- EXERCISE PROMPT
Where does the word "base" appear in the entries below? Copy each line that holds it.
====== RECORD SET ======
(* ===== verification/Storage.v ===== *)
(** * The account store (crates/nexus-state: storage.rs)

    A [DashMap] is a [gmap]; the JSON encoder of an account is serde_json's
    ([ToVec]).  [account.balance + amount] panics on overflow ([U256::add]), the
    nonce wraps. *)
From stdpp Require Import base numbers list gmap strings.
From Stdlib Require Import ZArith Lia.
From S2P Require Import Prelude Types Crypto Slices Trie.
#[local] Open Scope Z_scope.

Record AccountState := mkAccountState {
  nonce : Z;
  balance : U256;
  code_hash : Hash;
  storage_root : Hash
}.
#[export] Instance AccountState_eq_dec : EqDecision AccountState.
Proof. solve_decision. Defined.
(** [#[derive(Default)]] *)
Definition default_account : AccountState := mkAccountState 0 U256.ZERO HASH_ZERO HASH_ZERO.

(** The assignments [account.f = v] *)
Definition set_acc_nonce (n : Z) (a : AccountState) : AccountState :=
  mkAccountState n (balance a) (code_hash a) (storage_root a).
Definition set_acc_balance (b : U256) (a : AccountState) : AccountState :=
  mkAccountState (nonce a) b (code_hash a) (storage_root a).
Definition set_acc_code_hash (h : Hash) (a : AccountState) : AccountState :=
  mkAccountState (nonce a) (balance a) h (storage_root a).

Record StateDb := mkStateDb {
  accounts : gmap Address AccountState;
  code : gmap Hash (list Z);
  storage : gmap (Address * U256) U256;
  trie : MerkleTrie
}.
(** [StateDb::new] *)
Definition new_db : StateDb := mkStateDb ∅ ∅ ∅ new_trie.

Definition state_root (s : StateDb) : Hash := root (trie s).

(** ** Accounts *)
Definition get_account (s : StateDb) (address : Address) : AccountState :=
  default default_account (accounts s !! address).
Definition set_account (s : StateDb) (address : Address) (account : AccountState) : StateDb :=
  mkStateDb (<[address := account]> (accounts s)) (code s) (storage s) (trie s).
Definition get_balance (s : StateDb) (address : Address) : U256 := balance (get_account s address).
Definition set_balance (s : StateDb) (address : Address) (b : U256) : StateDb :=
  set_account s address (set_acc_balance b (get_account s address)).
Definition add_balance (address : Address) (amount : U256) : M StateDb StateError () := fun s =>
  let account := get_account s address in
  match U256.add (balance account) amount with
  | Ok b => (set_account s address (set_acc_balance b account), Ok ())
  | Err e => (s, Err e)
  | Panic => (s, Panic)
  | Blocked => (s, Blocked)
  end.
Definition sub_balance (address : Address) (amount : U256) : M StateDb StateError () := fun s =>
  let account := get_account s address in
  if U256.ltb (balance account) amount then (s, Err (Storage "Insufficient balance"))
  else
    match U256.sub (balance account) amount with
    | Ok b => (set_account s address (set_acc_balance b account), Ok ())
    | Err e => (s, Err e)
    | Panic => (s, Panic)
    | Blocked => (s, Blocked)
    end.
Definition get_nonce (s : StateDb) (address : Address) : Z := nonce (get_account s address).
Definition set_nonce (s : StateDb) (address : Address) (n : Z) : StateDb :=
  set_account s address (set_acc_nonce n (get_account s address)).
Definition increment_nonce (s : StateDb) (address : Address) : StateDb :=
  set_account s address (set_acc_nonce (nonce (get_account s address) +! 1) (get_account s address)).

(** ** Code and storage *)
Definition get_code_hash (s : StateDb) (address : Address) : Hash := code_hash (get_account s address).
Definition get_code (s : StateDb) (address : Address) : list Z :=
  let account := get_account s address in
  default [] (code s !! code_hash account).
Definition set_code `{CryptoLib} (s : StateDb) (address : Address) (bytes : list Z) : StateDb :=
  let code_hash := mkHash (keccak bytes) in
  let s := mkStateDb (accounts s) (<[code_hash := bytes]> (code s)) (storage s) (trie s) in
  set_account s address (set_acc_code_hash code_hash (get_account s address)).
Definition get_storage (s : StateDb) (address : Address) (key : U256) : U256 :=
  default U256.ZERO (storage s !! (address, key)).
Definition set_storage (s : StateDb) (address : Address) (key value : U256) : StateDb :=
  if bool_decide (value = U256.ZERO)
  then mkStateDb (accounts s) (code s) (base.delete (address, key) (storage s)) (trie s)
  else mkStateDb (accounts s) (code s) (<[(address, key) := value]> (storage s)) (trie s).

Definition account_exists (s : StateDb) (address : Address) : bool :=
  bool_decide (is_Some (accounts s !! address)).
Definition is_empty (s : StateDb) (address : Address) : bool :=
  let account := get_account s address in
  (nonce account =? 0) && bool_decide (balance account = U256.ZERO)
  && bool_decide (code_hash account = HASH_ZERO).
Definition delete_account (s : StateDb) (address : Address) : StateDb :=
  mkStateDb (base.delete address (accounts s)) (code s)
    (filter (fun slot => slot.1.1 <> address) (storage s)) (trie s).
Definition account_count (s : StateDb) : nat := size (accounts s).

(** ** Commitment *)
Section commit.
Context `{CryptoLib} `{ToVec TrieNode} `{ToVec AccountState} `{HashOrder}.

Definition encode_account (account : AccountState) : list Z := default [] (to_vec account).

(** The [for] loop; [.ok()] drops the error of an insertion. *)
Fixpoint commit_loop (accounts : list (Address * AccountState)) : M MerkleTrie StateError () :=
  match accounts with
  | [] => mret ()
  | (address, account) :: accounts => fun trie =>
      match insert (addr_bytes address) (encode_account account) trie with
      | (trie, Ok _) | (trie, Err _) => commit_loop accounts trie
      | (trie, Panic) => (trie, Panic)
      | (trie, Blocked) => (trie, Blocked)
      end
  end.
Definition commit : M StateDb StateError Hash := fun s =>
  let '(trie, outcome) := commit_loop (entries (accounts s)) (trie s) in
  (mkStateDb (accounts s) (code s) (storage s) trie, (_ ← outcome; Ok (root trie))).
End commit.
======
- COMPLETED EXERCISE
From stdpp Require Import base numbers list gmap strings.
  then mkStateDb (accounts s) (code s) (base.delete (address, key) (storage s)) (trie s)
  mkStateDb (base.delete address (accounts s)) (code s)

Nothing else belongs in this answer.